(Excerpts from a dataset)
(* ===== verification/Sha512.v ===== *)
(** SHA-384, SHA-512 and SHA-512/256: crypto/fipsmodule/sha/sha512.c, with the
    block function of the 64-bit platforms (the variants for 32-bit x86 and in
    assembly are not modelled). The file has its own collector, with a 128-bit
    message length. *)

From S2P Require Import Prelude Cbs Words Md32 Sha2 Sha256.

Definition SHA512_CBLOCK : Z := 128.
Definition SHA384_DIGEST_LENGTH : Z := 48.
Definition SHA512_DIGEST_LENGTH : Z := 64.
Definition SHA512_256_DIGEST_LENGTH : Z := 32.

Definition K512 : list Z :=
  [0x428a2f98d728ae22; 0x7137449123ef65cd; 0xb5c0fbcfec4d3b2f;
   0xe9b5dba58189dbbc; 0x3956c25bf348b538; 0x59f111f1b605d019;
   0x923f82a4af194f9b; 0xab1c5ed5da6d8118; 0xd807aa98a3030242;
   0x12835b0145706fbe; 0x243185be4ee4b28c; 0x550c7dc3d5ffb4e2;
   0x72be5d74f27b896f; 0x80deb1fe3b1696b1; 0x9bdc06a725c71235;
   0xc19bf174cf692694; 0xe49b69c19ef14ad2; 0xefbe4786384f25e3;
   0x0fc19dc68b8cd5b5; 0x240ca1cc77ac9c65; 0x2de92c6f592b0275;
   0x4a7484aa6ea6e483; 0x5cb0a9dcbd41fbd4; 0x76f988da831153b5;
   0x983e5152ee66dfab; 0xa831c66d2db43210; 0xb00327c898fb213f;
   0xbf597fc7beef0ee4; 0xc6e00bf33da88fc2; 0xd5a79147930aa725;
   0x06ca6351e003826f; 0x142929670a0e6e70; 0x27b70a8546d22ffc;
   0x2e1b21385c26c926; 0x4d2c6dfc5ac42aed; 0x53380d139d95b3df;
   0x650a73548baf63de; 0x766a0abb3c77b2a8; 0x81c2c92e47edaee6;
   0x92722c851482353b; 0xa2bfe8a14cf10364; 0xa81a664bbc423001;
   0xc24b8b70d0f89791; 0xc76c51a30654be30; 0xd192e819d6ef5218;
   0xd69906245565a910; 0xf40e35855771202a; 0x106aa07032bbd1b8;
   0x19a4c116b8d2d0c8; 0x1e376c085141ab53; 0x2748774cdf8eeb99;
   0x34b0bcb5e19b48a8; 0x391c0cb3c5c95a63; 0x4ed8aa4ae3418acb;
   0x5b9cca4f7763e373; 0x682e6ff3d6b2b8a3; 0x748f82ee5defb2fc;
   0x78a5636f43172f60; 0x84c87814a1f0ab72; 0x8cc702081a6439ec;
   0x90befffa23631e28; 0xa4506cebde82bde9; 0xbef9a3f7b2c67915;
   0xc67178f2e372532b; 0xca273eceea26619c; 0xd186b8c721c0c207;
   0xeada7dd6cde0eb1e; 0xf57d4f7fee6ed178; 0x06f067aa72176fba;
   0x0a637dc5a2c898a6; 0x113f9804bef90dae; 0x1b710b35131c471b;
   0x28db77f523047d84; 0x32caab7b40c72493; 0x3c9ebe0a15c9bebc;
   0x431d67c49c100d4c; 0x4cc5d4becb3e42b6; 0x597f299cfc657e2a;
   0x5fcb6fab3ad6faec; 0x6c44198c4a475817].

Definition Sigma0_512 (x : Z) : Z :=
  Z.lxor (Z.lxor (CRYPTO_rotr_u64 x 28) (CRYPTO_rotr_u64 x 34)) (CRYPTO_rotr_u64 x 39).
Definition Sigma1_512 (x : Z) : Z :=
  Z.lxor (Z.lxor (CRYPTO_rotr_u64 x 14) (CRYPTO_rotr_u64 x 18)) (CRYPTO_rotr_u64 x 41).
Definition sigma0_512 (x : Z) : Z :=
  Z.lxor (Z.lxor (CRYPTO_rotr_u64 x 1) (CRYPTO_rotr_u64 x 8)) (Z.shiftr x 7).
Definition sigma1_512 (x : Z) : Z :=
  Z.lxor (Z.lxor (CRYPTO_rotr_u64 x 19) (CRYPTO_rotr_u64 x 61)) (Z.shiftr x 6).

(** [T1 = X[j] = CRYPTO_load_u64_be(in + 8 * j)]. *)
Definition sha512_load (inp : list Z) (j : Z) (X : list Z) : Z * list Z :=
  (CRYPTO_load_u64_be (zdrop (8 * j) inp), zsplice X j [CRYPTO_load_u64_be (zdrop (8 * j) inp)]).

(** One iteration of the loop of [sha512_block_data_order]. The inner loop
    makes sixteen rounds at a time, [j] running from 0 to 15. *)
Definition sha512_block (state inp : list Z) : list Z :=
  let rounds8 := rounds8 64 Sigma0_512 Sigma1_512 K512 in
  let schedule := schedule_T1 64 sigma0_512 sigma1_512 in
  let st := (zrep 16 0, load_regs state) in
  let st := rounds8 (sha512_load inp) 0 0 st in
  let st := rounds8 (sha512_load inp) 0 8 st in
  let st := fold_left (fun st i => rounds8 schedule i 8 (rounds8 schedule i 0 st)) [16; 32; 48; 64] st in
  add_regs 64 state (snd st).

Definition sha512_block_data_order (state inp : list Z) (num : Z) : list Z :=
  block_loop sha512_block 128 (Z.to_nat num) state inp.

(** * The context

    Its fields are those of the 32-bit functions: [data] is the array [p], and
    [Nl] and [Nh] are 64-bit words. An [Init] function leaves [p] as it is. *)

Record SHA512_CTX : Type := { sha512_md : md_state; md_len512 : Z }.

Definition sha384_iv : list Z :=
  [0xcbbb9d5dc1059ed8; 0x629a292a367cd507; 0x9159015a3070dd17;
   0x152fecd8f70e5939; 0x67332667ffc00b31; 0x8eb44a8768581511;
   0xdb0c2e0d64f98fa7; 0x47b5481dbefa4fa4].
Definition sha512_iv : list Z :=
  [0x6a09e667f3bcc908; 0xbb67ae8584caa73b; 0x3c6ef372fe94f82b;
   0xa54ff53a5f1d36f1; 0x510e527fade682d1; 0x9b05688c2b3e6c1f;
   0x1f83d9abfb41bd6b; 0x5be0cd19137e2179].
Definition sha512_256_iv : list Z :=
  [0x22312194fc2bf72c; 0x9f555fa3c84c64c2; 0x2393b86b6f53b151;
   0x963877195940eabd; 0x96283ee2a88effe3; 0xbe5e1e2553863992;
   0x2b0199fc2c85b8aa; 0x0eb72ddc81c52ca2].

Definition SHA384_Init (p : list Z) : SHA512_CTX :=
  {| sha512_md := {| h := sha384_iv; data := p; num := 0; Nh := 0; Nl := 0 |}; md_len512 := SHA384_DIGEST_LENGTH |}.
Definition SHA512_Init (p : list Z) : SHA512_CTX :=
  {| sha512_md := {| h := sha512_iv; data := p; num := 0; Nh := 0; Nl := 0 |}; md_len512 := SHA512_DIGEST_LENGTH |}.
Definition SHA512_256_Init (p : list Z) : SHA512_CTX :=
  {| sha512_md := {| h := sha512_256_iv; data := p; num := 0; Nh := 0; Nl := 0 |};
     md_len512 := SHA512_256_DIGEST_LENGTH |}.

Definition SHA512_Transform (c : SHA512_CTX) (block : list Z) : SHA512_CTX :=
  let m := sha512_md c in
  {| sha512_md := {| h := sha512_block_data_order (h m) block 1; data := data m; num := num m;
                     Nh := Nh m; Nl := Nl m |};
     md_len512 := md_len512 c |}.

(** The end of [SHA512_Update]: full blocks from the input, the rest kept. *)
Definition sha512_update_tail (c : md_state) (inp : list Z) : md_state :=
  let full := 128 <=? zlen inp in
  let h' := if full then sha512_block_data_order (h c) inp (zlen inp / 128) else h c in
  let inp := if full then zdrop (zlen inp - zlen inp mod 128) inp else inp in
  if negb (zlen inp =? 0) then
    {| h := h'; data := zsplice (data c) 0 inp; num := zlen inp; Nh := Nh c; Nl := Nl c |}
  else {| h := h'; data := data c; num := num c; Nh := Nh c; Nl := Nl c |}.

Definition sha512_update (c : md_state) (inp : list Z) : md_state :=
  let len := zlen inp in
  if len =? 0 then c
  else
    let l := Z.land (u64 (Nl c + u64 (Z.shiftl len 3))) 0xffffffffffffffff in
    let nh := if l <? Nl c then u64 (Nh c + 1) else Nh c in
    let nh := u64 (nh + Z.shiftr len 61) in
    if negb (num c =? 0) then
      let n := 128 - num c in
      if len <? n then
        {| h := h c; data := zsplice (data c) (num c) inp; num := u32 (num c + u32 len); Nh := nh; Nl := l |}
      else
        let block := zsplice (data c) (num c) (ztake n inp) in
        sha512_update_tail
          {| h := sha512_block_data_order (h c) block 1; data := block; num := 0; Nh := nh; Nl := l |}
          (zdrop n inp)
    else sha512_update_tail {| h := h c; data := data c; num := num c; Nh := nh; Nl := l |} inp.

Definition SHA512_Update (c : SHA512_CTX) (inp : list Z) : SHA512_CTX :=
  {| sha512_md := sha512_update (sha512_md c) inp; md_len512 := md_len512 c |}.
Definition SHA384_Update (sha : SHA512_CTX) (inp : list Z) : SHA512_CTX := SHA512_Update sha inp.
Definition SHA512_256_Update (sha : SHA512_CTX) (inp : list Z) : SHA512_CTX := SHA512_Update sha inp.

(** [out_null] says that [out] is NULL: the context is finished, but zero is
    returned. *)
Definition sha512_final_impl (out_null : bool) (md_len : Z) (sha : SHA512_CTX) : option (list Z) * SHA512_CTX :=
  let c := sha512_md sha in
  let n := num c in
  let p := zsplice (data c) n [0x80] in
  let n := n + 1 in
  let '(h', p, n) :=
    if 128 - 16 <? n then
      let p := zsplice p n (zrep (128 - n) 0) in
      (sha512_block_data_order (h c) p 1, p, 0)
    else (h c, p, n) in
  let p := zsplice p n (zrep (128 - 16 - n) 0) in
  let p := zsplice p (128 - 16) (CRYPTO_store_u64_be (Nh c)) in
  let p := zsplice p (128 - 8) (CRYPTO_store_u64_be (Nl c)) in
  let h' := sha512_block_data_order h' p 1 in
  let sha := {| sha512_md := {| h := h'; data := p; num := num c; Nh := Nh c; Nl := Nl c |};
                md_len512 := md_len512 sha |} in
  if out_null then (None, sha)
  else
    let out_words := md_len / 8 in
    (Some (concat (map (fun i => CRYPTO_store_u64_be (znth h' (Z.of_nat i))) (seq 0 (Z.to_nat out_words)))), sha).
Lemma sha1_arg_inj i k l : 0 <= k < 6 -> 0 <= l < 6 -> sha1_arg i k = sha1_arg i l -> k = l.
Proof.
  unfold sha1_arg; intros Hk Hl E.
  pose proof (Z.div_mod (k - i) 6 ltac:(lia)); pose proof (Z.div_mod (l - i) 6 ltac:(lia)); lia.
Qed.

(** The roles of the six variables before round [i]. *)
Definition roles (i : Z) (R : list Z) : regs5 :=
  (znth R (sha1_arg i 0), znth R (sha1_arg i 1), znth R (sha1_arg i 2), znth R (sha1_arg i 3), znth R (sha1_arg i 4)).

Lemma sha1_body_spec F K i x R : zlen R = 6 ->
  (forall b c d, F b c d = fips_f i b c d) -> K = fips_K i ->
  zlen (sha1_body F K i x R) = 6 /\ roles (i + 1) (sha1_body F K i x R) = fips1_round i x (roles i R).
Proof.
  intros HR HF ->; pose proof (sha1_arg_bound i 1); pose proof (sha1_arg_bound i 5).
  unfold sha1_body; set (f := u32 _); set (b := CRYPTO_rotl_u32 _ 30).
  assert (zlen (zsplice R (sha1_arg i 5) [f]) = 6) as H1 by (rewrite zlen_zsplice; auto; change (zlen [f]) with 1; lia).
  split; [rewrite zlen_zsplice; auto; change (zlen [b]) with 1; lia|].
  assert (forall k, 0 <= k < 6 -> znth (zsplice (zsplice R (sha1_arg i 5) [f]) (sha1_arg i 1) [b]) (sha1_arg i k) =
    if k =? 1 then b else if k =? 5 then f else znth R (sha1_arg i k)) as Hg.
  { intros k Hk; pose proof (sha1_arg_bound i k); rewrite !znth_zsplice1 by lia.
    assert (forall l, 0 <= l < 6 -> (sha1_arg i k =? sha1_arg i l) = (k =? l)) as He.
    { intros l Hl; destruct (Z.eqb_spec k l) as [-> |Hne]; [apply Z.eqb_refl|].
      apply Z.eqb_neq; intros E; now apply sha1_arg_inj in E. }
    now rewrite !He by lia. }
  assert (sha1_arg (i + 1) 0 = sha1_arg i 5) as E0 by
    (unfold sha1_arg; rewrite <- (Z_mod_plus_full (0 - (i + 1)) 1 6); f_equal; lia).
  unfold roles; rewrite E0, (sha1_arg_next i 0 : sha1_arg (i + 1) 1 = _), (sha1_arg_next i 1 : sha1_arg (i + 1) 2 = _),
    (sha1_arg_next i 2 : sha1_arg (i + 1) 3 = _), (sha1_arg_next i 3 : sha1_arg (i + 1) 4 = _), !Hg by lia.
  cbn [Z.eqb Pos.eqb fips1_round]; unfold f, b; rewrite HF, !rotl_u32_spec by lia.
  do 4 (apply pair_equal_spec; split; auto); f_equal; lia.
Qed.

About this exercise: Please copy, exactly and with nothing else, the lines above beginning at the line that has "[Nl] and [Nh]" and ending with the line that has "0xdb0c2e0d64f98fa7; 0x47b5481dbefa4fa4].".

Result:
    [Nl] and [Nh] are 64-bit words. An [Init] function leaves [p] as it is. *)

Record SHA512_CTX : Type := { sha512_md : md_state; md_len512 : Z }.

Definition sha384_iv : list Z :=
  [0xcbbb9d5dc1059ed8; 0x629a292a367cd507; 0x9159015a3070dd17;
   0x152fecd8f70e5939; 0x67332667ffc00b31; 0x8eb44a8768581511;
   0xdb0c2e0d64f98fa7; 0x47b5481dbefa4fa4].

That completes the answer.